Lemma still_part {A} (x : Act A) : act_worlds still x → act_worlds device_rel x.
Proof. apply act_worlds_weaken, still_device. Qed.
Lemma frame_part {A} S (x : Act A) m :
  act_touches S x → ¬ S (part_file out) → partial (part_file out) content (files m) →
  partial (part_file out) content (files (x m).2).
Proof. intros Hx HS. apply partial_same. by apply Hx. Qed.
Lemma write_part n bs :
  n ≠ "payload.bin.part"%string → act_worlds device_rel (sys (write_file (join1 out n) bs)).
Proof.
  intros Hn. apply download_device; [apply act_worlds_sys, shape_write_in|]. intros m.
  apply (frame_part (λ q, q = join1 out n ∨ q ∈ ancestors out)).
  - apply act_touches_sys, touches_write_file; [by left|]. rewrite parent_join1. intros d q [= <-] Hq. by right.
  - intros [E|E]; [apply join1_inj in E; by subst n|by apply join1_not_ancestor in E].
Qed.
Lemma download_files_device : act_worlds device_rel (download_patch_files current_dir r p).
Proof.
  assert (∀ url, act_worlds device_rel (download_bytes current_dir url)) as Hd
    by (intros; apply still_part, still_download_bytes).
  assert (act_worlds device_rel ensure_not_cancelled) as Hn by apply still_part, still_not_cancelled.
  unfold download_patch_files. rewrite same_out. cbv zeta.
  apply act_worlds_bind; [apply _| |intros _].
  { apply download_device; [by apply act_worlds_sys, mkdir_shape|]. intros m.
    apply (frame_part (λ q, q ∈ ancestors out)); [by apply act_touches_sys, touches_create_dir_all|apply join1_not_ancestor]. }
  apply act_worlds_bind; [apply _|done|intros _]. apply act_worlds_bind; [apply _|done|intros mb].
  apply act_worlds_bind; [apply _|done|intros _].
  apply act_worlds_bind; [apply _|apply act_worlds_lift, _|intros _].
  apply act_worlds_bind; [apply _|by apply write_part|intros _].
  apply (act_worlds_bind_post _ (λ v, v = (part_file out, payload_file out))); [| |intros ? ->].
  { apply download_device; [apply shape_resumable|]. intros m Hp.
    eapply resumable_partial, surjective_pairing; [|exact Hp]. intros o m0 v m2. by apply flaky_completes. }
  { intros m v m'. apply resumable_result. }
  apply act_worlds_bind; [apply _| |intros bs].
  { apply act_worlds_sys. eapply io_worlds_weaken; [apply still_device|]. auto with fcb. }
  apply act_worlds_bind; [apply _|done|intros _].
  apply act_worlds_bind; [apply _|apply act_worlds_lift, _|intros _].
  apply act_worlds_bind; [apply _| |intros _].
  { apply download_device; [apply act_worlds_sys, rename_shape; by eexists|]. intros m Hp.
    unfold sys. destruct (fs_rename _ _ (m_world m)) as [res w'] eqn:E. cbn [snd m_world with_world].
    destruct res as [[]|e|msg]; [|apply fs_rename_err in E; [by rewrite E|done]..].
    apply fs_rename_ok in E as (bs' & _ & ->). eapply partial_same with (fs := delete (part_file out) (files m)).
    - by rewrite lookup_insert_ne by (by intros E%join1_inj).
    - intros x. by rewrite lookup_delete_eq. }
  apply act_worlds_bind; [apply _| |intros _; apply act_worlds_ret, _].
  apply download_device; [apply act_worlds_ok, act_worlds_sys, remove_file_shape; by eexists|]. intros m.
  apply (frame_part (λ q, q = progress_file out)); [by apply act_touches_ok, act_touches_sys, touches_remove_file|].
  by intros E%join1_inj.
Qed.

**Assigned task**
The answer should consist of every entry, repeated word for word.

**Reply**
Lemma still_part {A} (x : Act A) : act_worlds still x → act_worlds device_rel x.
Proof. apply act_worlds_weaken, still_device. Qed.
Lemma frame_part {A} S (x : Act A) m :
  act_touches S x → ¬ S (part_file out) → partial (part_file out) content (files m) →
  partial (part_file out) content (files (x m).2).
Proof. intros Hx HS. apply partial_same. by apply Hx. Qed.
Lemma write_part n bs :
  n ≠ "payload.bin.part"%string → act_worlds device_rel (sys (write_file (join1 out n) bs)).
Proof.
  intros Hn. apply download_device; [apply act_worlds_sys, shape_write_in|]. intros m.
  apply (frame_part (λ q, q = join1 out n ∨ q ∈ ancestors out)).
  - apply act_touches_sys, touches_write_file; [by left|]. rewrite parent_join1. intros d q [= <-] Hq. by right.
  - intros [E|E]; [apply join1_inj in E; by subst n|by apply join1_not_ancestor in E].
Qed.
Lemma download_files_device : act_worlds device_rel (download_patch_files current_dir r p).
Proof.
  assert (∀ url, act_worlds device_rel (download_bytes current_dir url)) as Hd
    by (intros; apply still_part, still_download_bytes).
  assert (act_worlds device_rel ensure_not_cancelled) as Hn by apply still_part, still_not_cancelled.
  unfold download_patch_files. rewrite same_out. cbv zeta.
  apply act_worlds_bind; [apply _| |intros _].
  { apply download_device; [by apply act_worlds_sys, mkdir_shape|]. intros m.
    apply (frame_part (λ q, q ∈ ancestors out)); [by apply act_touches_sys, touches_create_dir_all|apply join1_not_ancestor]. }
  apply act_worlds_bind; [apply _|done|intros _]. apply act_worlds_bind; [apply _|done|intros mb].
  apply act_worlds_bind; [apply _|done|intros _].
  apply act_worlds_bind; [apply _|apply act_worlds_lift, _|intros _].
  apply act_worlds_bind; [apply _|by apply write_part|intros _].
  apply (act_worlds_bind_post _ (λ v, v = (part_file out, payload_file out))); [| |intros ? ->].
  { apply download_device; [apply shape_resumable|]. intros m Hp.
    eapply resumable_partial, surjective_pairing; [|exact Hp]. intros o m0 v m2. by apply flaky_completes. }
  { intros m v m'. apply resumable_result. }
  apply act_worlds_bind; [apply _| |intros bs].
  { apply act_worlds_sys. eapply io_worlds_weaken; [apply still_device|]. auto with fcb. }
  apply act_worlds_bind; [apply _|done|intros _].
  apply act_worlds_bind; [apply _|apply act_worlds_lift, _|intros _].
  apply act_worlds_bind; [apply _| |intros _].
  { apply download_device; [apply act_worlds_sys, rename_shape; by eexists|]. intros m Hp.
    unfold sys. destruct (fs_rename _ _ (m_world m)) as [res w'] eqn:E. cbn [snd m_world with_world].
    destruct res as [[]|e|msg]; [|apply fs_rename_err in E; [by rewrite E|done]..].
    apply fs_rename_ok in E as (bs' & _ & ->). eapply partial_same with (fs := delete (part_file out) (files m)).
    - by rewrite lookup_insert_ne by (by intros E%join1_inj).
    - intros x. by rewrite lookup_delete_eq. }
  apply act_worlds_bind; [apply _| |intros _; apply act_worlds_ret, _].
  apply download_device; [apply act_worlds_ok, act_worlds_sys, remove_file_shape; by eexists|]. intros m.
  apply (frame_part (λ q, q = progress_file out)); [by apply act_touches_ok, act_touches_sys, touches_remove_file|].
  by intros E%join1_inj.
Qed.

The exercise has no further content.